▶ TASK ITEM:
Word for word, transcribe the data below from the line with "mac port s)" to the line with "let chunk := if", keeping both of those lines.

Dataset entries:
-- -- --
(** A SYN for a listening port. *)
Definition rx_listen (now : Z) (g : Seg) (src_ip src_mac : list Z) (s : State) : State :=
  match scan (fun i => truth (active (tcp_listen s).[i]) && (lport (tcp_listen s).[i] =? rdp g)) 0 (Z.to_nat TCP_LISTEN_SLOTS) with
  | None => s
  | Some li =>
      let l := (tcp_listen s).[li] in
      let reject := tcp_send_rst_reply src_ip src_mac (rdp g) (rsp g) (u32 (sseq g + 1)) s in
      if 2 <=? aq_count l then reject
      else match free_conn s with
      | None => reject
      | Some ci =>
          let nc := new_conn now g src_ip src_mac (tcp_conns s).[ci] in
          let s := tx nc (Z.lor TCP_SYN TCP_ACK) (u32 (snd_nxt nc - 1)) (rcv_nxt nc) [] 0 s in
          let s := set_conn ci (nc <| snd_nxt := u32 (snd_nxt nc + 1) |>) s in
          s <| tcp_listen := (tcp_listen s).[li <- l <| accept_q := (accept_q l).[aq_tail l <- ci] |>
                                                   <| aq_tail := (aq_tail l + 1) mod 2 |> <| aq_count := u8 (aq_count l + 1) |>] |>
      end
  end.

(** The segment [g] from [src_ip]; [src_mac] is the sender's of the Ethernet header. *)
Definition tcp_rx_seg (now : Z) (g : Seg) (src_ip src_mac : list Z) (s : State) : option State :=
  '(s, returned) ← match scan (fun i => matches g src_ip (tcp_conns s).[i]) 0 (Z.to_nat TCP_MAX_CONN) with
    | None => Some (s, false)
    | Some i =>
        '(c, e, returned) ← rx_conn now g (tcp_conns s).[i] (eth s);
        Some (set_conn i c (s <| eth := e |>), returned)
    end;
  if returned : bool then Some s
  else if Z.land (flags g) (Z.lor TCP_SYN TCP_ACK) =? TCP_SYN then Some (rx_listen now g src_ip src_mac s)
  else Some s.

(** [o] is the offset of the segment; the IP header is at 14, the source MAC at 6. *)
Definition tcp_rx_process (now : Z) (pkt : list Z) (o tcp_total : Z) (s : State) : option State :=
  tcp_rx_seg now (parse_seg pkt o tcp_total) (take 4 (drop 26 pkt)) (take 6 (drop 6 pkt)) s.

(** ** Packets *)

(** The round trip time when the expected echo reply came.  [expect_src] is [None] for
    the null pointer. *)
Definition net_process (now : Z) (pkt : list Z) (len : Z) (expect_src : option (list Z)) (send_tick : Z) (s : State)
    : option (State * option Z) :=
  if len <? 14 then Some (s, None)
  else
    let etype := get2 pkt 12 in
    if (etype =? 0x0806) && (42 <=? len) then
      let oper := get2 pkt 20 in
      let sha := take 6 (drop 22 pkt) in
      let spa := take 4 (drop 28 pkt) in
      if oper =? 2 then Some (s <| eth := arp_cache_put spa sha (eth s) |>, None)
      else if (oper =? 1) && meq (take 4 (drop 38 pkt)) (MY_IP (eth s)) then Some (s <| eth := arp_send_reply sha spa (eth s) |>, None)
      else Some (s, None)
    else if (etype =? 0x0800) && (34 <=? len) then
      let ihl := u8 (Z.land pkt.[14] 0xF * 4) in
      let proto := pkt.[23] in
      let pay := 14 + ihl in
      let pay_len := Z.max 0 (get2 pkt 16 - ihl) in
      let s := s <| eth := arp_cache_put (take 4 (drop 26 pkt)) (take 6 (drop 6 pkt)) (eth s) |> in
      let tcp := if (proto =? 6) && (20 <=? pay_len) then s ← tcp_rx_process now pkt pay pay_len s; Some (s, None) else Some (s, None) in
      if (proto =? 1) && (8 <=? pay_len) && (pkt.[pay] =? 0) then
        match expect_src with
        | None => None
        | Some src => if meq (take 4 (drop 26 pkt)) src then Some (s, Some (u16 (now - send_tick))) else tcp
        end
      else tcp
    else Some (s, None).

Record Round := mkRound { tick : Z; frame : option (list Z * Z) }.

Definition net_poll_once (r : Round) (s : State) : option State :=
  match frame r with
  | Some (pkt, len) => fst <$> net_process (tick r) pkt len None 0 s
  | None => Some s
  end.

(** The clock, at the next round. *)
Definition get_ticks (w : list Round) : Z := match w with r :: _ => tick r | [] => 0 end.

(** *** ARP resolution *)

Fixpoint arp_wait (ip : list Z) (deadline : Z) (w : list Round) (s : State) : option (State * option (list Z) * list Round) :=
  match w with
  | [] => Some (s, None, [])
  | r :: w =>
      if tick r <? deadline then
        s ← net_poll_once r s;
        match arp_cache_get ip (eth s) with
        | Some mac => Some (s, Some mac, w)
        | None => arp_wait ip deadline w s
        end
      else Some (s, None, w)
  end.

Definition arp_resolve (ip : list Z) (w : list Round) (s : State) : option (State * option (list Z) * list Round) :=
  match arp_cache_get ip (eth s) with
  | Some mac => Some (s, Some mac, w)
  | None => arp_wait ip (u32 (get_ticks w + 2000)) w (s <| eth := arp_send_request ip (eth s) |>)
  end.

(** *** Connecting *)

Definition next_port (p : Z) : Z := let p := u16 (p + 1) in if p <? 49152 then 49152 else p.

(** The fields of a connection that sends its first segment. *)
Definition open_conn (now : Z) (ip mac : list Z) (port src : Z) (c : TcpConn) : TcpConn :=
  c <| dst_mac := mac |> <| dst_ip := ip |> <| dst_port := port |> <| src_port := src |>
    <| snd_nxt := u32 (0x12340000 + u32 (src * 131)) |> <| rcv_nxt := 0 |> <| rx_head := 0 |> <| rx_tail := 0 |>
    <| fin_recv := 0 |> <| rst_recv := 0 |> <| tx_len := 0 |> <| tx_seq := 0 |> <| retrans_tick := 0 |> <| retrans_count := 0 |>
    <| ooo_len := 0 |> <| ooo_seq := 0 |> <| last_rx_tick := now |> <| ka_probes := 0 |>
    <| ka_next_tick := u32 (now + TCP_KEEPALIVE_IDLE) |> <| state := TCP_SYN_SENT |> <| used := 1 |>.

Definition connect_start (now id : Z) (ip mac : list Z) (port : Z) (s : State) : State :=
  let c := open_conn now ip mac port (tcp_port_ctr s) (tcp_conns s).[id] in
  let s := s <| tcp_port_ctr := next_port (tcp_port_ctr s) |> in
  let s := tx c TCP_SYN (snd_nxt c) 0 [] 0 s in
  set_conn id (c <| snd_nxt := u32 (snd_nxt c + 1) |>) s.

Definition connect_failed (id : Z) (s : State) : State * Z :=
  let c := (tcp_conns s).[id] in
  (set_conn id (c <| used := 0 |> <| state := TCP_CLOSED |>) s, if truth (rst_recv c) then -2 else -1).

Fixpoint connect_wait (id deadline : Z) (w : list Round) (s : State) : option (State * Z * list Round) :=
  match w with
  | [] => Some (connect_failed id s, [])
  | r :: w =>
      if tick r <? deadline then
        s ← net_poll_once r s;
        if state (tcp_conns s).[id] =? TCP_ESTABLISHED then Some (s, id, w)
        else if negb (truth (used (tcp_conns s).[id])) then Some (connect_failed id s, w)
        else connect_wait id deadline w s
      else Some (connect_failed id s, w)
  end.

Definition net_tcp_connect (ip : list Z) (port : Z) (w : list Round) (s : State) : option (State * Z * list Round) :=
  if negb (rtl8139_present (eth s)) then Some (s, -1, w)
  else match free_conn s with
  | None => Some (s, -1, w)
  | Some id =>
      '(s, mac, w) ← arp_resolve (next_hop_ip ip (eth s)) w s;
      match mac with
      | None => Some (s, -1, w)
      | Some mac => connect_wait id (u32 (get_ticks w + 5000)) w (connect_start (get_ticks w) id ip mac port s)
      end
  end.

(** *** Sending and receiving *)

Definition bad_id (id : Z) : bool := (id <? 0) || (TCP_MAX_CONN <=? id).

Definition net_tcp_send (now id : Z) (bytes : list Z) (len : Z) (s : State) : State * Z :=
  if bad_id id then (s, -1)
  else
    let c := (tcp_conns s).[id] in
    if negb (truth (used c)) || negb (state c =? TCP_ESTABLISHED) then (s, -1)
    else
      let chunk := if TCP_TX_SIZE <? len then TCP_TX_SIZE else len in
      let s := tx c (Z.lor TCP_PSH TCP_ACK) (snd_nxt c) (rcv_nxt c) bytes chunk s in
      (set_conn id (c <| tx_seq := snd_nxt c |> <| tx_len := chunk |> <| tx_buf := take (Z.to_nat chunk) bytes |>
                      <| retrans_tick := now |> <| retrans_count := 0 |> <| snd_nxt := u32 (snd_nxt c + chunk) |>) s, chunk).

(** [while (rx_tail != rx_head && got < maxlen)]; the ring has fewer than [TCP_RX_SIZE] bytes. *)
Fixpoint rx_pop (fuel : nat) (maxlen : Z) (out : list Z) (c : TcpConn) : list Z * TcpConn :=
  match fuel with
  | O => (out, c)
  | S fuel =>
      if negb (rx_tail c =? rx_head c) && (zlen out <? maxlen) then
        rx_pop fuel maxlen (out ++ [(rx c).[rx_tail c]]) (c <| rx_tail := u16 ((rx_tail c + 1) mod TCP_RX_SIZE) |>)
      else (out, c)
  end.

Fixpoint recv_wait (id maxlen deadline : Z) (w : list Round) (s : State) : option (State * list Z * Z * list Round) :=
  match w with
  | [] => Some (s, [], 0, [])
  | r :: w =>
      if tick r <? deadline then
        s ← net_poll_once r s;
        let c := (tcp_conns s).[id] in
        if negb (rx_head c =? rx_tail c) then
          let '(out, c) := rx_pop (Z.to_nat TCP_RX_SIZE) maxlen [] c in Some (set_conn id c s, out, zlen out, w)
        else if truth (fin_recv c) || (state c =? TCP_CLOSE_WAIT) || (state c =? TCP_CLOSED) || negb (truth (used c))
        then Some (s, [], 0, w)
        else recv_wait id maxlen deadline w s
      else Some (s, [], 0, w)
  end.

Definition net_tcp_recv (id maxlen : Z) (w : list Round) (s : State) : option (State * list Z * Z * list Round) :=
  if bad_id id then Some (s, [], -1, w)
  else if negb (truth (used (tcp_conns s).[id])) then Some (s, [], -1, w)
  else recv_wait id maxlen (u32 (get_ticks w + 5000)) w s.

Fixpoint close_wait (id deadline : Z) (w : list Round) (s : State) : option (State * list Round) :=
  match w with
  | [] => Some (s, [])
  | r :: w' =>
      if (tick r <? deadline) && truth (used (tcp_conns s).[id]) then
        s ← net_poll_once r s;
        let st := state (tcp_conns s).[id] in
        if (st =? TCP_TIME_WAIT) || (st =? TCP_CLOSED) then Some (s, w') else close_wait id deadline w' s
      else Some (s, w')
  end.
-- -- --
▶ EXERCISE RESPONSE:
      | Some mac => connect_wait id (u32 (get_ticks w + 5000)) w (connect_start (get_ticks w) id ip mac port s)
      end
  end.

(** *** Sending and receiving *)

Definition bad_id (id : Z) : bool := (id <? 0) || (TCP_MAX_CONN <=? id).

Definition net_tcp_send (now id : Z) (bytes : list Z) (len : Z) (s : State) : State * Z :=
  if bad_id id then (s, -1)
  else
    let c := (tcp_conns s).[id] in
    if negb (truth (used c)) || negb (state c =? TCP_ESTABLISHED) then (s, -1)
    else
      let chunk := if TCP_TX_SIZE <? len then TCP_TX_SIZE else len in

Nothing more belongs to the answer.